§ **Action item**: Every line from the start of the records below to the line containing "country : bytes;" should be retyped exactly, that line included, and no others.

--- Material provided Enclosed Below ---

(* ===== verification/GeoIP.v ===== *)
(** The classification of addresses by region ([transport/relay/geoip.go]): the regions a
    relay is configured with, the lookup of an address, and the database on disk with its
    download and its refresh.  The reader of the database is a parameter. *)
From Stdlib Require Import String.
From S2P Require Import Prelude Codec Block Text Net Store Bloom Relay.

Record regionSpec := { country : bytes; subdivision : bytes }.

(** A record of the database, as far as it is looked at. *)
Record City := { IsoCode : bytes; Subdivisions : list bytes }.

Abbreviation Reader := (bytes -> result City).

(** [geoip2.Open] on the content of a file. *)
Class Geoip2 := geoip2_Open : bytes -> result Reader.

Record GeoIP := { dbPath : bytes; refresh : Z; regions : list regionSpec; reader : option Reader }.

Definition hyphen : byte := x2d.

Definition region_of (r : bytes) : regionSpec :=
  match IndexByte r hyphen with
  | Some idx => {| country := take idx r; subdivision := drop (S idx) r |}
  | None => {| country := r; subdivision := [] |}
  end.

(** The loop of [NewGeoIP]. *)
Definition parse_regions `{UnicodeUpper} (l : list bytes) : list regionSpec :=
  omap (fun r => let r := ToUpper (TrimSpace r) in if bool_decide (r = []) then None else Some (region_of r)) l.

Definition NewGeoIP `{UnicodeUpper} (path : bytes) (l : list bytes) (refreshInterval : Z) : GeoIP :=
  {| dbPath := path; refresh := refreshInterval; regions := parse_regions l; reader := None |}.

(** ** The lookup *)

Definition region_matches (code : bytes) (subdiv : bytes) (spec : regionSpec) : bool :=
  bool_decide (country spec = code)
  && (bool_decide (subdivision spec = []) || bool_decide (subdivision spec = subdiv)).

Definition isRegional (g : GeoIP) (ip : bytes) : bool :=
  match regions g with
  | [] => false
  | _ =>
      match reader g with
      | None => false
      | Some r =>
          match r ip with
          | Err _ => false
          | Ok rec =>
              let subdiv := default [] (head (Subdivisions rec)) in
              existsb (region_matches (IsoCode rec) subdiv) (regions g)
          end
      end
  end.

Definition GeoTag (g : GeoIP) (addr : bytes) : Tag :=
  let host := match SplitHostPort addr with Ok (h, _) => h | Err _ => addr end in
  match ParseIP host with
  | None => TagGlobal
  | Some ip => if is_local ip then TagLan else if isRegional g ip then TagRegional else TagGlobal
  end.

(** ** The database on disk *)

Abbreviation files := (gmap bytes bytes).

(** What happens during a download: the reply with the bytes that arrive and the error
    that ends them, and the errors of creating, closing and renaming the file. *)
Record download_io := {
  dl_get : result (Z * bytes * option error);
  dl_create : option error;
  dl_close : option error;
  dl_rename : option error;
}.

Definition dl_tmp (g : GeoIP) : bytes := dbPath g ++ bs ".tmp".

Definition download (io : download_io) (g : GeoIP) (fs : files) : files * result unit :=
  match dl_get io with
  | Err e => (fs, Err e)
  | Ok (status, body, broken) =>
      match dl_create io with
      | Some e => (fs, Err e)
      | None =>
          let fs := <[dl_tmp g := body]> fs in
          match broken with
          | Some e => (delete (dl_tmp g) fs, Err e)
          | None =>
              match dl_close io with
              | Some e => (delete (dl_tmp g) fs, Err e)
              | None =>
                  match dl_rename io with
                  | Some e => (fs, Err e)
                  | None => (<[dbPath g := body]> (delete (dl_tmp g) fs), Ok tt)
                  end
              end
          end
      end
  end.

(** [mtime] is the time of the last change when the file can be examined. *)
Definition ensureFresh (now : Z) (mtime : option Z) (io : download_io) (g : GeoIP) (fs : files)
    : files * result unit :=
  match mtime with
  | Some t => if now - t <? refresh g then (fs, Ok tt) else download io g fs
  | None => download io g fs
  end.

Definition with_reader (g : GeoIP) (r : Reader) : GeoIP :=
  {| dbPath := dbPath g; refresh := refresh g; regions := regions g; reader := Some r |}.

Section Database.
Context `{Geoip2}.

Definition load (g : GeoIP) (fs : files) : GeoIP * result unit :=
  match fs !! dbPath g with
  | None => (g, Err ErrNotExist)
  | Some data =>
      match geoip2_Open data with
      | Err e => (g, Err e)
      | Ok r => (with_reader g r, Ok tt)
      end
  end.

(** What [Start] does before it launches the refresh: its errors are only logged. *)
Definition Start (now : Z) (mtime : option Z) (io : download_io) (g : GeoIP) (fs : files) : GeoIP * files :=
  let '(fs, _) := ensureFresh now mtime io g fs in
  let '(g, _) := load g fs in (g, fs).

(** One tick of the refresh. *)
Definition refresh_tick (io : download_io) (g : GeoIP) (fs : files) : GeoIP * files :=
  match download io g fs with
  | (fs, Err _) => (g, fs)
  | (fs, Ok _) => let '(g, _) := load g fs in (g, fs)
  end.

(** The ticks of a run. *)
Definition refresh_ticks (ios : list download_io) (g : GeoIP) (fs : files) : GeoIP * files :=
  foldl (fun st io => refresh_tick io st.1 st.2) (g, fs) ios.

(** ** Theorems *)

(** The configured region that an address is in, by the record of the database. *)
Definition in_region (g : GeoIP) (ip : bytes) : Prop :=
  exists r rec spec, reader g = Some r /\ r ip = Ok rec /\ spec ∈ regions g /\
    country spec = IsoCode rec /\ (subdivision spec = [] \/ subdivision spec = default [] (head (Subdivisions rec))).

Lemma isRegional_spec g ip : isRegional g ip = true <-> in_region g ip.
Proof using Type.
  unfold isRegional, in_region. destruct (regions g) as [|s0 l0] eqn:El.
  - split; [done|]. intros (r & rec & spec & _ & _ & Hs & _). by apply not_elem_of_nil in Hs.
  - rewrite <- El. destruct (reader g) as [r|]; [|split; [done|by intros (r & ? & ? & ? & _)]].
    destruct (r ip) as [rec|] eqn:Er; [|split; [done|intros (r' & rec & spec & [= <-] & E & _); by rewrite Er in E]]. rewrite existsb_exists. unfold region_matches. split.
    + intros (spec & Hin & Hm). rewrite andb_true_iff, orb_true_iff, !bool_decide_eq_true in Hm.
      exists r, rec, spec. rewrite list_elem_of_In. naive_solver.
    + intros (r' & rec' & spec & [= <-] & E & Hin & Hc & Hs). rewrite Er in E. apply (inj Ok) in E as <-.
      exists spec. rewrite <- list_elem_of_In. split; [done|].
      rewrite andb_true_iff, orb_true_iff, !bool_decide_eq_true. done.
Qed.

(** An address is tagged as on the local network exactly when a relay without regions
    would, as regional exactly when it is not and the database places it in a configured
    region, as a country or as its first subdivision, and as global otherwise. *)
Theorem GeoTag_spec g addr :
  let host := match SplitHostPort addr with Ok (h, _) => h | Err _ => addr end in
  (GeoTag g addr = TagLan <-> tagFromRemoteAddr addr = TagLan) /\
  (GeoTag g addr = TagRegional <-> exists ip, ParseIP host = Some ip /\ is_local ip = false /\ in_region g ip) /\
  (GeoTag g addr = TagLan \/ GeoTag g addr = TagRegional \/ GeoTag g addr = TagGlobal) /\
  (reader g = None \/ regions g = [] -> GeoTag g addr = tagFromRemoteAddr addr).
Proof using Type.
  intros host. unfold GeoTag, tagFromRemoteAddr, ip_tag. fold host.
  destruct (ParseIP host) as [ip|].
  2:{ split_and!; [done|split; [done|by intros (ip & ? & _)]|by right; right|done]. }
  assert (reader g = None \/ regions g = [] -> isRegional g ip = false) as Hn.
  { unfold isRegional. intros [->| ->]; [by destruct (regions g)|done]. }
  pose proof (isRegional_spec g ip) as Hr.
  destruct (is_local ip) eqn:El.
  { split_and!; [done|split; [done|]|by left|done]. intros (ip' & [= <-] & E & _). congruence. }
  destruct (isRegional g ip) eqn:Er.
  - split_and!; [done|split; [|done]|by right; left|by intros Hx%Hn]. intros _. exists ip. by rewrite <- Hr.
  - split_and!; [done|split; [done|]|by right; right|done].
    intros (ip' & [= <-] & _ & Hin). apply Hr in Hin. congruence.
Qed.

(** Whatever fails during a download, the cached database is the old one or exactly the
    bytes of the reply; no error leaves it changed; every other file but the temporary one
    is untouched; and the status of the reply is not looked at, so the page of an HTTP
    error replaces the database too. *)
Theorem download_atomic io g fs :
  let '(fs', r) := download io g fs in
  (fs' !! dbPath g = fs !! dbPath g \/
   exists status body, dl_get io = Ok (status, body, None) /\ fs' !! dbPath g = Some body) /\
  (is_ok r = false -> fs' !! dbPath g = fs !! dbPath g) /\
  (forall p, p <> dbPath g -> p <> dl_tmp g -> fs' !! p = fs !! p) /\
  (forall status body, dl_get io = Ok (status, body, None) -> dl_create io = None -> dl_close io = None ->
     dl_rename io = None -> r = Ok tt /\ fs' !! dbPath g = Some body).
Proof using Type.
  assert (dbPath g <> dl_tmp g) as Hne.
  { unfold dl_tmp. intros E%(f_equal length). rewrite length_app in E. cbn in E. lia. }
  unfold download.
  destruct (dl_get io) as [[[status body] broken]|e]; [|split_and!; by (left || intros)].
  destruct (dl_create io) as [e|]; [split_and!; by (left || intros)|].
  assert (forall p, p <> dl_tmp g -> <[dl_tmp g := body]> fs !! p = fs !! p) as Hi by (intros; by apply lookup_insert_ne).
  assert (forall p, p <> dl_tmp g -> delete (dl_tmp g) (<[dl_tmp g := body]> fs) !! p = fs !! p) as Hd
    by (intros; rewrite lookup_delete_ne by done; auto).
  destruct broken as [e|]; [split_and!; auto; by intros|].
  destruct (dl_close io) as [e|]; [split_and!; auto; by intros|].
  destruct (dl_rename io) as [e|]; [split_and!; auto; by intros|].
  split_and!.
  - right. exists status, body. by rewrite lookup_insert_eq.
  - done.
  - intros p Hp Ht. rewrite lookup_insert_ne by done. auto.
  - intros ? ? [= -> ->] _ _ _. by rewrite lookup_insert_eq.
Qed.

(** A relay that has a reader keeps one: after any number of refreshes, whatever they
    download, the reader is the one it had or comes from the body of one of the replies;
    path, interval and regions never change. *)
Theorem refresh_keeps_reader ios g fs :
  let '(g', _) := refresh_ticks ios g fs in
  (reader g' = reader g \/
   exists io status body r, io ∈ ios /\ dl_get io = Ok (status, body, None) /\ geoip2_Open body = Ok r /\
     reader g' = Some r) /\
  dbPath g' = dbPath g /\ refresh g' = refresh g /\ regions g' = regions g.
Proof using Type.
  unfold refresh_ticks. revert g fs. induction ios as [|io ios IH]; intros g fs; cbn [foldl]; [by split_and!; [left|..]|].
  specialize (IH (refresh_tick io g fs).1 (refresh_tick io g fs).2).
  rewrite <- surjective_pairing in IH. cbn [fst snd] in *.
  destruct (foldl _ _ _) as [g' fs'].
  destruct IH as (Hr & E1 & E2 & E3).
  assert ((reader (refresh_tick io g fs).1 = reader g \/
           exists status body r, dl_get io = Ok (status, body, None) /\ geoip2_Open body = Ok r /\
             reader (refresh_tick io g fs).1 = Some r) /\
          dbPath (refresh_tick io g fs).1 = dbPath g /\ refresh (refresh_tick io g fs).1 = refresh g /\
          regions (refresh_tick io g fs).1 = regions g) as (Hr1 & F1 & F2 & F3).
  { unfold refresh_tick.
    destruct (download io g fs) as [fs1 [[]|e]] eqn:Ed; cbn [fst snd]; [|by split_and!; [left|..]].
    unfold load. destruct (fs1 !! dbPath g) as [data|] eqn:El; [|by split_and!; [left|..]].
    destruct (geoip2_Open data) as [r|] eqn:Eo; [|by split_and!; [left|..]].
    split_and!; [|done..]. right. cbn [fst with_reader reader].
    assert (exists status, dl_get io = Ok (status, data, None)) as [status Hs].
    { unfold download in Ed. destruct (dl_get io) as [[[status body] broken]|]; [|done]. exists status.
      destruct (dl_create io); [done|]. destruct broken; [done|]. destruct (dl_close io); [done|].
      destruct (dl_rename io); [done|]. apply pair_eq in Ed as [<- _]. rewrite lookup_insert_eq in El.
      by apply (inj Some) in El as <-. }
    by exists status, data, r. }
  split_and!; [|congruence..].
  destruct Hr as [Hr|(io' & status & body & r & Hin & Hrest)].
  - destruct Hr1 as [Hr1|(status & body & r & H1 & H2 & H3)]; [left; congruence|].
    right. exists io, status, body, r. split_and!; [by left|done|done|congruence].
  - right. exists io', status, body, r. split; [by right|done].
Qed.
End Database.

--- End of Enclosed Material provided ---

§ **Solution for this exercise**:
(* ===== verification/GeoIP.v ===== *)
(** The classification of addresses by region ([transport/relay/geoip.go]): the regions a
    relay is configured with, the lookup of an address, and the database on disk with its
    download and its refresh.  The reader of the database is a parameter. *)
From Stdlib Require Import String.
From S2P Require Import Prelude Codec Block Text Net Store Bloom Relay.

Record regionSpec := { country : bytes; subdivision : bytes }.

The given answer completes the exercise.